Which lines of the data below include the string "split"? Return each of them.

*Dataset entries:*
-- Opening Marker --

(* ===== verification/StorageLogSpec.v ===== *)
(** * What the operations of the storage log do

    Every operation of [StorageLog] against the representation [LogInv.rep]: the epochs'
    slots appended by [add_entries], the slots a client's cursor closes and fills, the suffix
    a recovery reads and the entries a subscriber thread delivers. *)
From S2P Require Import Prelude Consts Api StorageLog Interleave LogInv.

#[local] Opaque NUM_ENTRIES_PER_BLOCK.

(** ** [add_entries] *)

(** The (client, GSN) pairs a schedule appends to a shard's log from [start_gsn] on: every
    slot takes a GSN, and only the slots of this shard's clients take an entry. *)
Fixpoint assigned (slots : list assignment) (gsn : Z) (sched : list nat) : list (Z * Z) :=
  match sched with
  | [] => []
  | i :: sched =>
    match slots !! i with
    | Some a => if as_client_id a =? UINT64_MAX then [] else [(as_client_id a, gsn)]
    | None => []
    end ++ assigned slots (gsn + 1) sched
  end.

(** Client IDs are in the range of [client_entries_], or mark a slot of another shard. *)
Definition clients_ok (slots : list assignment) : Prop :=
  Forall (fun a => as_client_id a = UINT64_MAX \/ as_client_id a < MAX_CLIENTS) slots.

Lemma length_assigned slots g sched : (length (assigned slots g sched) <= length sched)%nat.
Proof.
  revert g. induction sched as [|i sched IH]; intros g; simpl; [lia|].
  rewrite length_app. specialize (IH (g + 1)).
  destruct (slots !! i) as [a|]; [destruct (_ =? _)|]; simpl; lia.
Qed.
(** C27: finalizing a client releases its readers.  In every state a storage server can reach
    (any order of epochs, inserts, failures and subscribers, the epochs being those of an ordering
    server), the handler of STORAGE_CLIENT_FINALIZE does not fail.  Before it the client has
    consumed some number [n] of its slots; afterwards all its slots are set, so that no subscriber
    thread waits on them: the first [n] are as they were, and the others are set without any
    payload (blocks being zero when they are allocated); and the entries of the other clients are
    untouched. *)
Theorem finalize_sets_all shard replica ct st sd s0 es sl s out req :
  storage_init shard replica ct st sd = Ok s0 -> run [] s0 es sl s out -> scfin_client_id req < MAX_CLIENTS ->
  let c := scfin_client_id req in
  exists s' n, on_storage_client_finalize req s = Ok (s', []) /\ cursor (s_position (client_of s c)) c sl n /\
    (forall k g, sl !! k = Some (c, g) -> exists j, positions c sl !! j = Some k) /\
    (forall j k, positions c sl !! j = Some k ->
       e_set (get_entry (st_log_ s') (addr k)) = true /\
       slot_state s' k = if decide (j < n)%nat then slot_state s k else (true, Word 0, 0)) /\
    (forall k c' g, sl !! k = Some (c', g) -> c' <> c ->
       get_entry (st_log_ s') (addr k) = get_entry (st_log_ s) (addr k)).
Proof.
  intros Hi Hrun Hc c. pose proof (run_ok _ _ _ _ _ _ Hrun (server_ok_init _ _ _ _ _ _ Hi)) as H.
  pose proof (run_filled _ _ _ _ _ _ Hrun (server_ok_init _ _ _ _ _ _ Hi) (slots_filled_init _ _ _ _ _ _ Hi)) as Hf.
  destruct (so_client _ _ H c) as (n & Hn & _). destruct (get_client_state_ok c s Hc) as (s1 & Eg & Hs).
  destruct (close_ok _ _ _ _ _ (so_rep _ _ H) Hn) as (p' & l' & Ec & _ & _ & Hcd).
  unfold on_storage_client_finalize. fold c. rewrite Eg. cbn [mbind result_bind]. rewrite (proj1 Hs), Ec. cbn [mbind result_bind].
  eexists _, n. split; [done|]. split; [done|]. split; [intros k g; by apply positions_complete|].
  unfold slot_state. cbn [st_log_ with_log]. split.
  - intros j k Hj. pose proof (Hf c n j k Hn Hj) as Hold. unfold slot_state in Hold.
    destruct (decide (j < n)%nat) as [Hlt|Hge].
    + destruct (Hcd (addr k)) as [[-> _]|[(j' & k' & Hj' & Hk' & <-%addr_inj) _]]; [done|].
      pose proof (positions_inj _ _ _ _ _ Hj Hk'). lia.
    + destruct (Hcd (addr k)) as [[_ Hne]|[_ ->]].
      * destruct (Hne j k); [|done|done]. split; [lia|by eapply lookup_lt_Some].
      * injection Hold as _ <- <-. by destruct (get_entry _ _).
  - intros k c' g Hk Hne. destruct (Hcd (addr k)) as [[-> _]|[(j & k' & _ & Hj & <-%addr_inj) _]]; [done|].
    destruct (positions_lookup _ _ _ _ Hj) as [g' Hg']. congruence.
Qed.
(* ===== verification/Dispatch.v ===== *)
(** * Dispatching a message to its handler ([src/util/switch.h])

    [apply] takes the list of the lambdas that a call of [recv_apply] or [failure_apply]
    names; the lambda for a message type is a handler with that type's tag.  The storage
    server's two calls of [recv_apply] are given as such lists at the end. *)
From S2P Require Import Prelude Consts Util Api StorageLog Storage.

Section dispatch.
Context {S : Type}.

(** A lambda for the messages of the type with tag [h_tag]; it may also read the memory
    behind the message. *)
Record handler := Handler { h_tag : Z; h_run : list Byte.byte -> message -> S -> result S }.

(** [apply]: the first lambda whose tag matches the first word of the buffer is called, after
    the length has been checked; without a match the message is only logged.  [buffer] is the
    memory from the start of the message on, of which [length] bytes were received. *)
Fixpoint apply (fs : list handler) (buffer : list Byte.byte) (length : Z) (s : S) : result S :=
  '(t, rest) ← get 8 buffer;
  match fs with
  | [] => Ok s
  | f :: fs =>
    if t =? h_tag f then
      m ← view (h_tag f) rest;
      m ← deref m;
      _ ← zip_assert (length =? message_length m);
      h_run f (drop (Z.to_nat length) buffer) m s
    else apply fs buffer length s
  end.

(** [recv_apply]: the lambdas are applied to every message of the batch that was received, in
    order. *)
Definition recv_apply (fs : list handler) (batch : list (list Byte.byte * Z)) (s : S) : result S :=
  mfold (fun '(buffer, length) s => apply fs buffer length s) batch s.

(** [failure_apply]: at most one failed connection, with the message of its handshake. *)
Definition failure_apply (fs : list handler) (context : option (list Byte.byte * Z)) (s : S) : result S :=
  match context with
  | Some (buffer, length) => apply fs buffer length s
  | None => Ok s
  end.

(** The first lambda for a tag. *)
Fixpoint find_handler (t : Z) (fs : list handler) : option handler :=
  match fs with
  | [] => None
  | f :: fs => if t =? h_tag f then Some f else find_handler t fs
  end.

Lemma apply_find fs m rest length s :
  wf_message m ->
  apply fs (encode m ++ rest) length s =
    match find_handler (tag m) fs with
    | Some f => if length =? message_length m
                then h_run f (drop (Z.to_nat length) (encode m ++ rest)) m s else Err AssertFailed
    | None => Ok s
    end.
Proof.
  intros Hm. induction fs as [|f fs IH]; cbn [apply find_handler];
    rewrite encode_app, get_put by apply tag_fits; cbn [mbind result_bind]; [done|].
  destruct (Z.eqb_spec (tag m) (h_tag f)) as [<-|Hne]; [|by rewrite <- encode_app].
  rewrite view_tail by apply Hm. cbn [deref mbind result_bind]. by destruct (_ =? _).
Qed.
End dispatch.
Arguments handler : clear implicits.

(** ** The storage server's lambdas *)

(** A lambda that returns the new state and what it sends. *)
Definition server_handler (t : Z) (f : list Byte.byte -> message -> storage -> result (storage * outputs)) :
    handler (storage * outputs) :=
  Handler t (fun stale m '(s, out) => '(s, o) ← f stale m s; Ok (s, out ++ o)).

Definition control_handlers : list (handler (storage * outputs)) := [
  server_handler STORAGE_SLOTS (fun _ m s => match m with MStorageSlots r => on_storage_slots r s | _ => Err Undefined end);
  server_handler STORAGE_CLIENT_FREEZE (fun _ m s => match m with MStorageClientFreeze r => on_storage_client_freeze r s | _ => Err Undefined end);
  server_handler STORAGE_CLIENT_CUT (fun _ m s => match m with MStorageClientCut r => on_storage_client_cut r s | _ => Err Undefined end);
  server_handler STORAGE_CLIENT_PATCH (fun stale m s => match m with MStorageClientPatch r => on_storage_client_patch stale r s | _ => Err Undefined end);
  server_handler STORAGE_CLIENT_FINALIZE (fun _ m s => match m with MStorageClientFinalize r => on_storage_client_finalize r s | _ => Err Undefined end);
  server_handler SUBSCRIBER_FINISHED (fun _ m s => match m with MSubscriberFinished r => on_subscriber_finished r s | _ => Err Undefined end)].

Definition client_handlers : list (handler (storage * outputs)) := [
  server_handler STORAGE_INSERT (fun stale m s => match m with MStorageInsert r => on_storage_insert stale r s | _ => Err Undefined end);
  server_handler CLIENT_FINISHED (fun _ m s => match m with MClientFinished r => on_client_finished r s | _ => Err Undefined end)].

Lemma drop_encode m rest : wf_message m -> drop (Z.to_nat (message_length m)) (encode m ++ rest) = rest.
Proof. intros Hm. by rewrite <- (length_encode_wf m Hm), Nat2Z.id, drop_app_length. Qed.

(** What arrives on the wire reaches the right handler.  A well-formed message of any type
    that lies in the receive buffer (followed by anything) and was received with its length is
    handed to the one lambda of its type with exactly the members that were encoded, by the
    control thread and by the client threads alike; a message of any other type changes
    nothing, and a wrong length terminates the server. *)
Theorem dispatch_storage m rest s out :
  wf_message m ->
  apply control_handlers (encode m ++ rest) (message_length m) (s, out) =
    ('(s', o) ← control_recv rest m s; Ok (s', out ++ o)) /\
  apply client_handlers (encode m ++ rest) (message_length m) (s, out) =
    ('(s', o) ← client_recv rest m s; Ok (s', out ++ o)) /\
  (forall n, n <> message_length m -> find_handler (tag m) control_handlers <> None ->
     apply control_handlers (encode m ++ rest) n (s, out) = Err AssertFailed).
Proof.
  intros Hm. split; [|split].
  - rewrite apply_find, Z.eqb_refl, drop_encode by done.
    destruct m; cbn -[control_handlers] ; try reflexivity; by rewrite app_nil_r.
  - rewrite apply_find, Z.eqb_refl, drop_encode by done.
    destruct m; cbn -[client_handlers]; try reflexivity; by rewrite app_nil_r.
  - intros n Hn Hf. rewrite apply_find by done. destruct (find_handler _ _); [|done].
    by rewrite (proj2 (Z.eqb_neq _ _) Hn).
Qed.

Definition example_message : message := MStorageClientFreeze (StorageClientFreeze 3).
Definition example_state : storage := Storage 0 1 log_init ∅ 1 64 ∅ bag_init.

Lemma dispatch_storage_witness :
  apply control_handlers (encode example_message ++ [Byte.x00]) 16 (example_state, []) =
    ('(s', o) ← control_recv [Byte.x00] example_message example_state; Ok (s', [] ++ o)) /\
  apply client_handlers (encode example_message ++ [Byte.x00]) 16 (example_state, []) =
    ('(s', o) ← client_recv [Byte.x00] example_message example_state; Ok (s', [] ++ o)) /\
  (forall n, n <> 16 -> find_handler (tag example_message) control_handlers <> None ->
     apply control_handlers (encode example_message ++ [Byte.x00]) n (example_state, []) = Err AssertFailed).
Proof.
  apply (dispatch_storage example_message [Byte.x00] example_state []).
  split; [|split; [exact I|reflexivity]]. repeat constructor; discriminate || reflexivity.
Defined.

-- Closing Marker --

*Result:*
  eexists _, n. split; [done|]. split; [done|]. split; [intros k g; by apply positions_complete|].
  unfold slot_state. cbn [st_log_ with_log]. split.
      * destruct (Hne j k); [|done|done]. split; [lia|by eapply lookup_lt_Some].
  intros Hm. split; [|split].
  split; [|split; [exact I|reflexivity]]. repeat constructor; discriminate || reflexivity.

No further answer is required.